§ **WHAT IS EXPECTED**
Reproduce exactly, with no other output, every line of the data below from the line containing "rewrite IH. rewrite" to the end, inclusive.

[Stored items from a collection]
(* ===== verification/FileContents.v ===== *)
(** * What transfers do to files

    The abstract daemon's reads and writes against the content of a regular file:
    the loops over short transfers amount to one read or one write of the whole
    range. *)

From S2P Require Import Prelude Effects Requests Responses Posix ClientHandler Protocol.

(** ** [overwrite] *)
Definition padded (pos : Z) (content : bytes) : bytes :=
  ztake pos content ++ replicate (Z.to_nat (pos - zlen content)) x00.

Lemma zlen_padded pos content : 0 ≤ pos → zlen (padded pos content) = pos.
Proof.
  intros Hp. unfold padded. rewrite zlen_app, zlen_ztake. unfold zlen at 2. rewrite length_replicate.
  pose proof (zlen_nonneg content). lia.
Qed.

Lemma overwrite_eq pos d content :
  overwrite pos d content = padded pos content ++ d ++ zdrop (pos + zlen d) content.
Proof. unfold overwrite, padded. by rewrite <- app_assoc. Qed.

Lemma padded_app n (a b : bytes) : zlen a = n → padded n (a ++ b) = a.
Proof.
  intros Ha. unfold padded. rewrite ztake_app_exact, zlen_app by done. pose proof (zlen_nonneg b).
  rewrite Z2Nat.nonpos by lia. apply app_nil_r.
Qed.

Lemma overwrite_twice pos d d' content :
  0 ≤ pos → overwrite (pos + zlen d) d' (overwrite pos d content) = overwrite pos (d ++ d') content.
Proof.
  intros Hp. pose proof (zlen_nonneg d). pose proof (zlen_nonneg d').
  pose proof (zlen_padded pos content Hp) as Hl.
  rewrite (overwrite_eq pos d), (overwrite_eq pos (d ++ d')), overwrite_eq.
  assert (Hpre : zlen (padded pos content ++ d) = pos + zlen d) by (rewrite zlen_app; lia).
  rewrite (app_assoc (padded pos content)), padded_app by done.
  rewrite <- (zdrop_zdrop (zlen d') (pos + zlen d)) by lia.
  rewrite zdrop_app_exact, zdrop_zdrop by (done || lia).
  by rewrite zlen_app, Z.add_assoc, <- !app_assoc.
Qed.

Lemma read_overwritten pos d content :
  0 ≤ pos → ztake (zlen d) (zdrop pos (overwrite pos d content)) = d.
Proof.
  intros Hp. rewrite overwrite_eq, zdrop_app_exact by by apply zlen_padded.
  by apply ztake_app_exact.
Qed.

(** Bytes outside the range written are untouched. *)
Lemma overwrite_outside pos d content :
  0 ≤ pos ≤ zlen content →
  ztake pos (overwrite pos d content) = ztake pos content ∧
  zdrop (pos + zlen d) (overwrite pos d content) = zdrop (pos + zlen d) content.
Proof.
  intros Hp. pose proof (zlen_padded pos content ltac:(lia)) as Hl. rewrite overwrite_eq. split.
  - rewrite ztake_app_exact by done. unfold padded. rewrite (Z2Nat.nonpos (pos - _)) by lia.
    simpl. by rewrite app_nil_r.
  - pose proof (zlen_nonneg d). rewrite app_assoc. apply zdrop_app_exact. rewrite zlen_app. lia.
Qed.

Section Files.
Context {OS : Type} `{PosixLaws OS} `{!PosixFiles OS}.
Implicit Types o : OS.

Lemma ztake_ztake_app (d content : bytes) m :
  0 ≤ m → d = ztake (zlen d) content → 
  d ++ ztake m (zdrop (zlen d) content) = ztake (zlen d + m) content.
Proof.
  intros Hm E. rewrite E at 1. unfold ztake, zdrop.
  rewrite <- (take_drop (Z.to_nat (zlen d)) (take (Z.to_nat (zlen d + m)) content)).
  pose proof (zlen_nonneg d). rewrite take_take, take_drop_commute.
  f_equal; f_equal; [lia|f_equal; lia].
Qed.

Lemma read_all_file fuel fd n o content pos :
  fd_file fd o = Some (content, pos) → 0 ≤ pos → 0 ≤ n → n < Z.of_nat fuel →
  match read_all fuel fd n o with
  | (o', inr d) => d = ztake n (zdrop pos content) ∧ fd_file fd o' = Some (content, pos + zlen d)
  | (_, inl _) => True
  end.
Proof.
  revert n o pos. induction fuel as [|fuel IH]; intros n o pos Hf Hp Hn Hfuel; [lia|]. simpl.
  destruct (Z.leb_spec n 0).
  { rewrite zlen_nil, Z.add_0_r. by rewrite ztake_nonpos by lia. }
  pose proof (sys_read_file fd n o content pos Hf Hp ltac:(lia)) as Hr.
  pose proof (sys_read_bound fd n o) as Hb.
  destruct (sys_read fd n o) as [o1 [err|d]]; [done|]. destruct Hr as (Hd & Hnil & Hf1).
  destruct d as [|c d]; [|set (cd := c :: d) in *].
  { rewrite zdrop_all by by apply Hnil. unfold ztake. rewrite take_nil. split; [done|].
    by rewrite zlen_nil in *. }
  assert (1 ≤ zlen cd) by (subst cd; zlia). simpl in Hb.
  specialize (IH (n - zlen cd) o1 (pos + zlen cd) Hf1 ltac:(lia) ltac:(lia) ltac:(lia)).
  destruct (read_all fuel fd (n - zlen cd) o1) as [o2 [err|d']]; [done|].
  destruct IH as [-> Hf2]. rewrite zlen_app. split; [|by rewrite Z.add_assoc].
  rewrite <- (zdrop_zdrop _ pos) by lia. rewrite ztake_ztake_app by (done || lia). f_equal. lia.
Qed.

Lemma write_all_file fuel fd d o content pos :
  fd_file fd o = Some (content, pos) → 0 ≤ pos → d ≠ [] → (length d ≤ fuel)%nat →
  match write_all fuel fd d o with
  | (o', inr _) => fd_file fd o' = Some (overwrite pos d content, pos + zlen d)
  | (_, inl _) => True
  end.
Proof.
  revert d o content pos. induction fuel as [|fuel IH]; intros d o content pos Hf Hp Hd Hl;
    [by destruct d; [|simpl in Hl; lia]|].
  destruct d as [|c d]; [done|]. cbn [write_all]. set (cd := c :: d) in *.
  pose proof (sys_write_file fd cd o content pos Hf Hp Hd) as Hw.
  pose proof (sys_write_progress fd cd o Hd) as Hk.
  destruct (sys_write fd cd o) as [o1 [err|k]]; [done|]. simpl in Hk.
  destruct (decide (zdrop k cd = [])) as [E|E].
  - rewrite E. assert (k = zlen cd) as -> by (apply (f_equal zlen) in E; zlen_norm; lia).
    rewrite ztake_all in Hw by lia. by destruct fuel.
  - specialize (IH (zdrop k cd) o1 _ _ Hw ltac:(lia) E).
    assert (Hlen : (length (zdrop k cd) ≤ fuel)%nat).
    { unfold zdrop. rewrite length_drop. lia. }
    specialize (IH Hlen). destruct (write_all fuel fd (zdrop k cd) o1) as [o2 [err|u]]; [done|].
    assert (Ek : k = zlen (ztake k cd)) by (zlen_norm; lia).
    rewrite IH. rewrite Ek at 1. rewrite overwrite_twice, ztake_zdrop by done.
    do 2 f_equal. zlen_norm. lia.
Qed.

(** ** Read and write requests *)
Lemma serve_read_file a o content pos :
  fd_file (to_i32 (rh_handle a)) o = Some (content, pos) →
  0 ≤ rh_offset a < 2 ^ 63 → 0 ≤ rh_data_len a →
  match serve (QRead a) o with
  | (o', RData d) => d = ztake (rh_data_len a) (zdrop (rh_offset a) content) ∧
      ∃ pos', fd_file (to_i32 (rh_handle a)) o' = Some (content, pos')
  | (_, r) => ∃ err, r = RStatus (get_status_from_errno err)
  end.
Proof.
  intros Hf Ho Hn. cbn [serve]. rewrite (to_signed_nonneg 64) by lia.
  destruct (sys_lseek_file _ (rh_offset a) o content pos Hf ltac:(lia)) as (o1 & -> & Hf1).
  pose proof (read_all_file (1 + Z.to_nat (rh_data_len a)) _ (rh_data_len a) o1 _ _ Hf1
    ltac:(lia) Hn ltac:(lia)) as Hr.
  destruct (read_all _ _ _ o1) as [o2 [err|d]]; [by eexists|]. destruct Hr as [-> Hf2].
  split; [done|eauto].
Qed.

Lemma serve_write_file f off d o content pos :
  fd_file (to_i32 f) o = Some (content, pos) → 0 ≤ off < 2 ^ 63 → d ≠ [] →
  match serve (QWrite f off d) o with
  | (o', RStatus Success) => fd_file (to_i32 f) o' = Some (overwrite off d content, off + zlen d)
  | (_, r) => ∃ err, r = RStatus (get_status_from_errno err)
  end.
Proof.
  intros Hf Ho Hd. cbn [serve]. rewrite (to_signed_nonneg 64) by lia.
  destruct (sys_lseek_file _ off o content pos Hf ltac:(lia)) as (o1 & -> & Hf1).
  pose proof (write_all_file (length d) _ d o1 _ _ Hf1 ltac:(lia) Hd ltac:(lia)) as Hw.
  destruct (write_all _ _ d o1) as [o2 [err|u]]; [|exact Hw]. simpl.
  destruct (errno_status err) as (_ & Hne & _). destruct (get_status_from_errno err) eqn:E; try done;
    exists err; by rewrite E.
Qed.
End Files.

§ **ANSWER TO THE PROBLEM**
    rewrite IH. rewrite Ek at 1. rewrite overwrite_twice, ztake_zdrop by done.
    do 2 f_equal. zlen_norm. lia.
Qed.

(** ** Read and write requests *)
Lemma serve_read_file a o content pos :
  fd_file (to_i32 (rh_handle a)) o = Some (content, pos) →
  0 ≤ rh_offset a < 2 ^ 63 → 0 ≤ rh_data_len a →
  match serve (QRead a) o with
  | (o', RData d) => d = ztake (rh_data_len a) (zdrop (rh_offset a) content) ∧
      ∃ pos', fd_file (to_i32 (rh_handle a)) o' = Some (content, pos')
  | (_, r) => ∃ err, r = RStatus (get_status_from_errno err)
  end.
Proof.
  intros Hf Ho Hn. cbn [serve]. rewrite (to_signed_nonneg 64) by lia.
  destruct (sys_lseek_file _ (rh_offset a) o content pos Hf ltac:(lia)) as (o1 & -> & Hf1).
  pose proof (read_all_file (1 + Z.to_nat (rh_data_len a)) _ (rh_data_len a) o1 _ _ Hf1
    ltac:(lia) Hn ltac:(lia)) as Hr.
  destruct (read_all _ _ _ o1) as [o2 [err|d]]; [by eexists|]. destruct Hr as [-> Hf2].
  split; [done|eauto].
Qed.

Lemma serve_write_file f off d o content pos :
  fd_file (to_i32 f) o = Some (content, pos) → 0 ≤ off < 2 ^ 63 → d ≠ [] →
  match serve (QWrite f off d) o with
  | (o', RStatus Success) => fd_file (to_i32 f) o' = Some (overwrite off d content, off + zlen d)
  | (_, r) => ∃ err, r = RStatus (get_status_from_errno err)
  end.
Proof.
  intros Hf Ho Hd. cbn [serve]. rewrite (to_signed_nonneg 64) by lia.
  destruct (sys_lseek_file _ off o content pos Hf ltac:(lia)) as (o1 & -> & Hf1).
  pose proof (write_all_file (length d) _ d o1 _ _ Hf1 ltac:(lia) Hd ltac:(lia)) as Hw.
  destruct (write_all _ _ d o1) as [o2 [err|u]]; [|exact Hw]. simpl.
  destruct (errno_status err) as (_ & Hne & _). destruct (get_status_from_errno err) eqn:E; try done;
    exists err; by rewrite E.
Qed.
End Files.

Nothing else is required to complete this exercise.